● What to produce: Scan the entries and state how many lines contain "Import". Write no other text.

━━━ Information given

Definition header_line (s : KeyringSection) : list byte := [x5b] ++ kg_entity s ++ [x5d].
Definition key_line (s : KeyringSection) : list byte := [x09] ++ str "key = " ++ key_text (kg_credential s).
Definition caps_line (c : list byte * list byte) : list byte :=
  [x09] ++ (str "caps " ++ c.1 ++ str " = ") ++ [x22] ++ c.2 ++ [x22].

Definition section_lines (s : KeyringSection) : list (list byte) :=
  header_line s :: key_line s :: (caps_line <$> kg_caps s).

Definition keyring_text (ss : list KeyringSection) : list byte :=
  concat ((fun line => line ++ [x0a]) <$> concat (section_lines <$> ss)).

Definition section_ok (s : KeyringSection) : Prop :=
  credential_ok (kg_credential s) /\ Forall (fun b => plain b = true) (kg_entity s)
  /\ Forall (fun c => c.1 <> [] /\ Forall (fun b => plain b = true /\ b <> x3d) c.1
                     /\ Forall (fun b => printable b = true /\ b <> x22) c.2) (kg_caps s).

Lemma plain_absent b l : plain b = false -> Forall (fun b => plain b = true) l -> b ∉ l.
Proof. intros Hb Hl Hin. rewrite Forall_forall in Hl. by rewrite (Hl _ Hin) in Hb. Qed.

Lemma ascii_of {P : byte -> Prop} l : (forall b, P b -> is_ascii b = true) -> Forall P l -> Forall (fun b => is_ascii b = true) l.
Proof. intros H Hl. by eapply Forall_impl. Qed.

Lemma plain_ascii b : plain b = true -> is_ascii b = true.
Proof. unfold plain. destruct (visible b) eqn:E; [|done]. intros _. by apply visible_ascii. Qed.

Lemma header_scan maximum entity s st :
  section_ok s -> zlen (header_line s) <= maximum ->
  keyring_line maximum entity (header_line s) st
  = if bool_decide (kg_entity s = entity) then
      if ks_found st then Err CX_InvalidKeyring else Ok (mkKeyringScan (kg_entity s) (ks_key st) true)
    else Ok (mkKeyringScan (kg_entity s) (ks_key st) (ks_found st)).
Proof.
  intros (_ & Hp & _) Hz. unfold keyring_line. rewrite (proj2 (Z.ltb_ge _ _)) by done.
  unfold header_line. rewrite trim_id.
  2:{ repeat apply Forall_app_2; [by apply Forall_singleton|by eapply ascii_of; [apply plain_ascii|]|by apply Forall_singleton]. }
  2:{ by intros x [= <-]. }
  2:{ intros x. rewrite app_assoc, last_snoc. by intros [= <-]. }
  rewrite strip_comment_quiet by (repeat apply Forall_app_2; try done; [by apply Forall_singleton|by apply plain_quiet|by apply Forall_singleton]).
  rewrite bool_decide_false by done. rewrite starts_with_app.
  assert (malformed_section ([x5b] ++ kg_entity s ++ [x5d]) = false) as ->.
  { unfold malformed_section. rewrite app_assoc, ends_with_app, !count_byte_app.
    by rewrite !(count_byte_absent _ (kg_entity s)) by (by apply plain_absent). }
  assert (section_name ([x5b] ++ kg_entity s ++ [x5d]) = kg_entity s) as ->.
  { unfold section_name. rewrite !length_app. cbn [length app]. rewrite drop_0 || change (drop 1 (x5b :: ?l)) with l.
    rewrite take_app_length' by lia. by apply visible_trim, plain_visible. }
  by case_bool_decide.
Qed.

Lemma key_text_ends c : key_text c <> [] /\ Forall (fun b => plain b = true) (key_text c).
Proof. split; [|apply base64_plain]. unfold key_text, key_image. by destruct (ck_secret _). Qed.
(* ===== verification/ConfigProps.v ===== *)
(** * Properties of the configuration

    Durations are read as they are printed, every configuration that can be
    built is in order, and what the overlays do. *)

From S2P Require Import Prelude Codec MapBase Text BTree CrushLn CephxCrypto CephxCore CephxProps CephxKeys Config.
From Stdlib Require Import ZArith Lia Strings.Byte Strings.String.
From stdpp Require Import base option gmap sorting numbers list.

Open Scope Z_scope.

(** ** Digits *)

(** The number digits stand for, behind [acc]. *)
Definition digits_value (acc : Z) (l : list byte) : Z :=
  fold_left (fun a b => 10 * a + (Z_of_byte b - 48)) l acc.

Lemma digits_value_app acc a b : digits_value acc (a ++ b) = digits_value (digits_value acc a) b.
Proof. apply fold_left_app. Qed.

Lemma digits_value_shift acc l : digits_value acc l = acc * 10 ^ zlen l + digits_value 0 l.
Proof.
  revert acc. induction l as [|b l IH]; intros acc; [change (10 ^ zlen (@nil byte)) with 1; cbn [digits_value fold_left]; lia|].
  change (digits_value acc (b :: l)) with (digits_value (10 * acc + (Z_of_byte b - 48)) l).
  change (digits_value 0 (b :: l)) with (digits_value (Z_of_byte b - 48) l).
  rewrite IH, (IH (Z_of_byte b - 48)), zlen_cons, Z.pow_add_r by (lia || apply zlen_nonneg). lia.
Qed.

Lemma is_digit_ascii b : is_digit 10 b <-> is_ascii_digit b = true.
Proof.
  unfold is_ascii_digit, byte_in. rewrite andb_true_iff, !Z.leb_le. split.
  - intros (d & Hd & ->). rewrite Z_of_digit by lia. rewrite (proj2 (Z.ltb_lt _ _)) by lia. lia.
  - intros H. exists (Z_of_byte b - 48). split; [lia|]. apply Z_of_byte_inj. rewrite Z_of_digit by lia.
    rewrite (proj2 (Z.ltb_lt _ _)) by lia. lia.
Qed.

━━━━━━

● Task response: 3